Nice how the AI sites keep a history of your inquires so you can go back and ask for further clarification about your original inquiry. 'Inquiry', look up the definition. Give it a shot instead of posting your unexamined beliefs pulled directly from your ass.
Let begin with the obvious. Facts and data that conflict with what you believe are dismissed by you. Science and data do not depend on beliefs. Rather hypotheses that ASK the question; 'it this is true what would we expect to follow?'
Sorry you asked?
How was the data compiled, how reliable is the data, for all of the above? (My question, could have been yours if you were a serious person interested in an answer.)
The data for these studies was compiled using a novel linkage of individual-level voter registration records and mortality data, and is considered reliable by the scientific community, though subject to certain limitations inherent in observational research.
How the Data Was Compiled
Researchers from institutions such as Yale University and the National Bureau of Economic Research (NBER) primarily used a specific methodology for their analysis:
Data Linkage: They cross-referenced individual voter registration records from a pre-pandemic year (e.g., 2017) with death records from subsequent years (e.g., 2018 to 2021) in specific states, such as Florida and Ohio. This allowed researchers to sort mortality data by declared political party affiliation.

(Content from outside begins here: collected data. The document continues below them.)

(** X15 - In the simulator the running energy is a pure compounding of
    the log: after any sequence of inputs and buttons from the first
    render it is what replaying the log from the energy 1 gives, a
    practice day multiplying by the growth factor of its minutes and a
    skipped day taking a tenth away; and each entry stores the rounding
    to two decimals of the replay up to it, the rounding never entering
    the running energy. *)
Theorem simulator_energy_replays_log (ops : list Simulator.Op) :
  let s := Simulator.run Simulator.initialState ops in
  Simulator.currentEnergy s = Simulator.replay (Simulator.dailyLog s)
  /\ forall i e,
       Simulator.dailyLog s !! i = Some e ->
       energy e
       = toFixed (Simulator.replay (take (S i) (Simulator.dailyLog s))) 2.
Proof.
  intros s.
  by destruct (simulator_run_keeps _ ops simulator_initialState_keeps)
    as [_ Hen].
Qed.

End SimulatorRuns.

(** *** The simulator in exact arithmetic *)

Section SimulatorExact.

Implicit Types (s : Simulator.State Qc) (x y : Qc).

Lemma exact_mul_pos x y : (0 < x)%Qc -> (0 < y)%Qc -> (0 < (x * y)%num)%Qc.
Proof.
  intros Hx Hy. change (x * y)%num with (x * y)%Qc.
  pose proof (Qcmult_lt_compat_r 0 x y Hy Hx) as Hlt.
  by rewrite Qcmult_0_l in Hlt.
Qed.

Lemma exact_mul_pos_neg x y : (0 < x)%Qc -> (y < 0)%Qc -> ((x * y)%num < 0)%Qc.
Proof.
  intros Hx Hy. change (x * y)%num with (x * y)%Qc.
  pose proof (Qcmult_lt_compat_r y 0 x Hx Hy) as Hlt.
  by rewrite Qcmult_0_l, Qcmult_comm in Hlt.
Qed.

Lemma simulator_growthFactor (m : Z) :
  Simulator.calculateGrowthFactor (ofZ m : Qc)
  = decimal (995776 + 1418 * m) 6.
Proof. exact (exact_growthFactor_ofZ m). Qed.

Lemma simulator_skip_pos x :
  (0 < x)%Qc -> (0 < (x - x * Simulator.dailyEnergyLoss)%num)%Qc.
Proof.
  intros Hx.
  change (0 < (x - x * dailyEnergyLoss (num := Qc))%num)%Qc.
  rewrite exact_skip_factor. by apply exact_mul_pos.
Qed.

Lemma commonDurations_nonneg (duration : Z) :
  duration ∈ Simulator.commonDurations -> 0 <= duration.
Proof.
  unfold Simulator.commonDurations. intros Hin.
  repeat (apply elem_of_cons in Hin as [->|Hin]; [lia|]).
  by apply elem_of_nil in Hin.
Qed.

Lemma simulator_positive_step s (op : Simulator.Op) :
  Simulator.offeredOp op ->
  (0 < Simulator.currentEnergy s)%Qc /\ 0 <= Simulator.practiceMinutes s ->
  (0 < Simulator.currentEnergy (Simulator.step s op))%Qc
  /\ 0 <= Simulator.practiceMinutes (Simulator.step s op).
Proof.
  intros Hop [Hen Hmin]. destruct op; simpl in *; try done.
  - split; [done|]. by apply commonDurations_nonneg.
  - unfold Simulator.logPracticeDay.
    destruct (Simulator.didPracticeToday s); [done|].
    cbn [Simulator.currentEnergy Simulator.practiceMinutes].
    split; [|done]. apply exact_mul_pos; [done|].
    rewrite simulator_growthFactor.
    apply (Qclt_le_trans _ (decimal 1 6)); [done|].
    apply exact_decimal_le. lia.
  - unfold Simulator.logSkippedDay.
    destruct (Simulator.didPracticeToday s); [done|].
    cbn [Simulator.currentEnergy Simulator.practiceMinutes].
    split; [|done]. by apply simulator_skip_pos.
Qed.

(** X16 - In exact arithmetic the energy of the simulator stays above
    zero: after any sequence of inputs and buttons from the first
    render, no negative minutes being typed and the quick-select buttons
    being those of [commonDurations], the running energy is positive:
    it is never rounded, so that no number of skipped days brings it to
    zero. *)
Theorem simulator_energy_stays_positive (ops : list Simulator.Op) :
  Forall Simulator.offeredOp ops ->
  let s := Simulator.run (Simulator.initialState (num := Qc)) ops in
  (0 < Simulator.currentEnergy s)%Qc /\ 0 <= Simulator.practiceMinutes s.
Proof.
  intros Hops. unfold Simulator.run. simpl.
  assert (Hinit : (0 < Simulator.currentEnergy
                         (Simulator.initialState (num := Qc)))%Qc
                  /\ 0 <= Simulator.practiceMinutes
                            (Simulator.initialState (num := Qc)))
    by (split; [done|simpl; lia]).
  revert Hinit. generalize (Simulator.initialState (num := Qc)).
  induction Hops as [|op ops Hop _ IH]; intros s Hs; simpl; [done|].
  by apply IH, simulator_positive_step.
Qed.

Lemma parseUnsigned_decimal (digits : string) (m : Z) :
  parseDigits None digits = Some m -> m <> 0 ->
  Simulator.parseUnsigned digits = Some m.
Proof.
  intros Hparse Hm. unfold Simulator.parseUnsigned.
  destruct digits as [|c [|x digits]]; [done..|].
  destruct (Ascii.eqb c "0" && (Ascii.eqb x "x" || Ascii.eqb x "X"))
    eqn:Hhex; [|done].
  apply andb_true_iff in Hhex as [->%Ascii.eqb_eq Hx].
  apply orb_true_iff in Hx as [->%Ascii.eqb_eq| ->%Ascii.eqb_eq];
    simpl in Hparse; injection Hparse as <-; done.
Qed.
(** C6, as the code has it: the commit median is 400 when [all_commits] is
    true and 80 when it is false; with 80 commits and the other fields
    fixed, non-negative and [stars] up to the bound, the percentile with
    [all_commits = true] is strictly higher than with
    [all_commits = false]. *)
Theorem all_commits_median (prs issues reviews repos stars followers : R) :
  in_range (Params.make false 80 prs issues reviews repos stars followers) ->
  (forall p : Params.t,
      PerMetric.commits (Detailed.scores (Rank.detailed (calculateRank p))) =
      exponential_cdf
        (Params.commits p / (if Params.all_commits p then 400 else 80))) /\
  Rank.percentile
    (calculateRank
       (Params.make false 80 prs issues reviews repos stars followers))
  < Rank.percentile
      (calculateRank
         (Params.make true 80 prs issues reviews repos stars followers)).
Proof.
  intros _. split.
  - intros p. reflexivity.
  - cbn.
    assert (H : exponential_cdf (80 / 400) < exponential_cdf (80 / 80))
      by (apply exponential_cdf_strict_incr; lra).
    rewrite TOTAL_WEIGHT_value. unfold_weights. lra.
Qed.

Lemma all_commits_median_witness :
  (forall p : Params.t,
      PerMetric.commits (Detailed.scores (Rank.detailed (calculateRank p))) =
      exponential_cdf
        (Params.commits p / (if Params.all_commits p then 400 else 80))) /\
  Rank.percentile (calculateRank (Params.make false 80 3 4 5 6 7 8))
  < Rank.percentile (calculateRank (Params.make true 80 3 4 5 6 7 8)).
Proof.
  apply all_commits_median. split.
  - intros []; cbn; lra.
  - cbn. unfold STARS_LIMIT. lra.
Defined.

(** ** The two normalisations as cumulative distributions *)

Lemma ln_2_pos : 0 < ln 2.
Proof. pose proof ln_lt_2. lra. Qed.

Lemma exponential_cdf_approaches_one : approaches_one exponential_cdf.
Proof.
  intros eps Heps. exists (- ln eps / ln 2). intros x Hx.
  split; [| apply exponential_cdf_lt_1].
  unfold exponential_cdf, Rpower.
  assert (Hlt : - x * ln 2 < ln eps).
  { pose proof ln_2_pos as H2.
    apply (Rmult_lt_compat_r (ln 2)) in Hx; [| assumption].
    unfold Rdiv in Hx. rewrite Rmult_assoc, Rinv_l in Hx by lra. lra. }
  apply exp_increasing in Hlt. rewrite exp_ln in Hlt by assumption. lra.
Qed.

Lemma log_normal_cdf_approaches_one : approaches_one log_normal_cdf.
Proof.
  intros eps Heps. exists (/ eps). intros x Hx.
  assert (Hinv : 0 < / eps) by now apply Rinv_0_lt_compat.
  assert (Hx0 : 0 <= x) by lra.
  split; [| now apply log_normal_cdf_range].
  assert (H1 : 1 < eps * x).
  { apply (Rmult_lt_compat_l eps) in Hx; [| assumption].
    rewrite Rinv_r in Hx by lra. exact Hx. }
  unfold log_normal_cdf.
  apply (Rmult_lt_reg_r (1 + x)); [lra |].
  unfold Rdiv. rewrite Rmult_assoc, Rinv_l by lra. lra.
Qed.

(** C7: the scores of commits, prs, issues and reviews are
    [1 - 2^(-(raw/median))], the scores of stars and followers are
    [r / (1 + r)] for the ratio [r = raw/median]; each of the two functions
    maps the ratio 0 to 0 and approaches 1 as the ratio grows. *)
Theorem scores_are_cdfs (p : Params.t) :
  let s := Detailed.scores (Rank.detailed (calculateRank p)) in
  (PerMetric.commits s =
     1 - Rpower 2 (- (Params.commits p / COMMITS_MEDIAN (Params.all_commits p))) /\
   PerMetric.prs s = 1 - Rpower 2 (- (Params.prs p / PRS_MEDIAN)) /\
   PerMetric.issues s = 1 - Rpower 2 (- (Params.issues p / ISSUES_MEDIAN)) /\
   PerMetric.reviews s = 1 - Rpower 2 (- (Params.reviews p / REVIEWS_MEDIAN))) /\
  (PerMetric.stars s =
     Params.stars p / STARS_MEDIAN / (1 + Params.stars p / STARS_MEDIAN) /\
   PerMetric.followers s =
     Params.followers p / FOLLOWERS_MEDIAN /
     (1 + Params.followers p / FOLLOWERS_MEDIAN)) /\
  (1 - Rpower 2 (- 0) = 0 /\ 0 / (1 + 0) = 0) /\
  (approaches_one (fun r => 1 - Rpower 2 (- r)) /\
   approaches_one (fun r => r / (1 + r))).
Proof.
  cbv zeta. split; [| split; [| split]].
  - repeat split.
  - repeat split.
  - split; [apply exponential_cdf_0 | apply log_normal_cdf_0].
  - split;
      [apply exponential_cdf_approaches_one | apply log_normal_cdf_approaches_one].
Qed.

(** ** The detailed breakdown *)

(** C8, as the code has it: for an input with non-negative metrics, with
    [stars] up to the bound, the total weighted score of the breakdown is
    at most the maximal possible score. *)
Theorem total_weighted_score_below_max (p : Params.t) :
  in_range p ->
  let d := Rank.detailed (calculateRank p) in
  Detailed.total_weighted_score d <= Detailed.max_possible_score d.
Proof.
  intros [H _]. cbv zeta.
  pose proof (total_weighted_score_bounds p H) as [_ Hlt].
  change (Detailed.max_possible_score (Rank.detailed (calculateRank p)))
    with TOTAL_WEIGHT.
  now apply Rlt_le.
Qed.

Lemma total_weighted_score_below_max_witness :
  let d := Rank.detailed (calculateRank (Params.make true 400 15 2 2 10 0.1 2)) in
  Detailed.total_weighted_score d <= Detailed.max_possible_score d.
Proof.
  apply total_weighted_score_below_max. split.
  - intros []; cbn; lra.
  - cbn. unfold STARS_LIMIT. lra.
Defined.

(** C9: [repos] has no influence: two inputs that agree on every field
    except [repos] get equal results (level, percentile and breakdown). *)
Theorem repos_unused (p q : Params.t) :
  agree_except_repos p q -> calculateRank p = calculateRank q.
Proof.
  intros [Hb Hm].
  pose proof (Hm Commits) as Hc. pose proof (Hm Prs) as Hp.
  pose proof (Hm Issues) as Hi. pose proof (Hm Reviews) as Hr.
  pose proof (Hm Stars) as Hs. pose proof (Hm Followers) as Hf.
  destruct p, q. cbn in Hb, Hc, Hp, Hi, Hr, Hs, Hf. subst.
  reflexivity.
Qed.

Lemma repos_unused_witness :
  calculateRank (Params.make false 10 20 30 40 1 50 60) =
  calculateRank (Params.make false 10 20 30 40 99 50 60).
Proof.
  apply repos_unused. split; [reflexivity |]. intros []; reflexivity.
Defined.

(** C10: the returned record is consistent: its level and percentile are
    those of the breakdown, every weighted contribution is the weight of
    the metric times its score, and the total weighted score is the sum of
    the six contributions. *)
Theorem result_consistent (p : Params.t) :
  let r := calculateRank p in
  let d := Rank.detailed r in
  let w := Detailed.weights d in
  let s := Detailed.scores d in
  let c := Detailed.weighted_contributions d in
  Rank.level r = Detailed.level d /\
  Rank.percentile r = Detailed.percentile d /\
  (PerMetric.commits c = PerMetric.commits w * PerMetric.commits s /\
   PerMetric.prs c = PerMetric.prs w * PerMetric.prs s /\
   PerMetric.issues c = PerMetric.issues w * PerMetric.issues s /\
   PerMetric.reviews c = PerMetric.reviews w * PerMetric.reviews s /\
   PerMetric.stars c = PerMetric.stars w * PerMetric.stars s /\
   PerMetric.followers c = PerMetric.followers w * PerMetric.followers s) /\
  Detailed.total_weighted_score d =
    PerMetric.commits c + PerMetric.prs c + PerMetric.issues c +
    PerMetric.reviews c + PerMetric.stars c + PerMetric.followers c.
Proof. cbv zeta. repeat split. Qed.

Defining Political Affiliation: In Florida, party affiliation was based on party registration. In Ohio, it was determined by whether an individual voted in a specific party's primary election within the preceding two calendar years.
Calculating Excess Deaths: Researchers calculated "excess death rates" as the percentage increase in deaths above expected mortality rates based on historical data (pre-2020). This method controls for pre-existing differences in mortality, seasonality, geographic location, and age.
Controlling Variables: The analyses controlled for various demographic and socioeconomic factors (age, race, income, education level, health status, etc.) to isolate the association between political affiliation and excess deaths.
Time Period Comparison: The studies compared death rates in two distinct phases:
Pre-Vaccine Period (March 2020 to March 2021): When vaccines were unavailable or not widely eligible to all adults.
Post-Vaccine Period (After April/May 2021): When vaccines were widely available to the adult population.
The data is widely considered reliable and the studies were published in peer-reviewed scientific journals like JAMA Internal Medicine, indicating a high standard of scientific rigor.
Strengths:
Large Sample Size: The studies often included hundreds of thousands of death records, providing a robust dataset for analysis.
Individual-Level Data: Linking individual voter data to death records allowed for a more precise analysis than previous county-level studies, avoiding the "ecological fallacy" (incorrectly inferring individual behavior from group-level data).
Controls for Confounding Factors: The methodology controlled for age, location, and pre-existing mortality rates, strengthening the conclusion that the widening gap was related to pandemic-specific factors like vaccination status.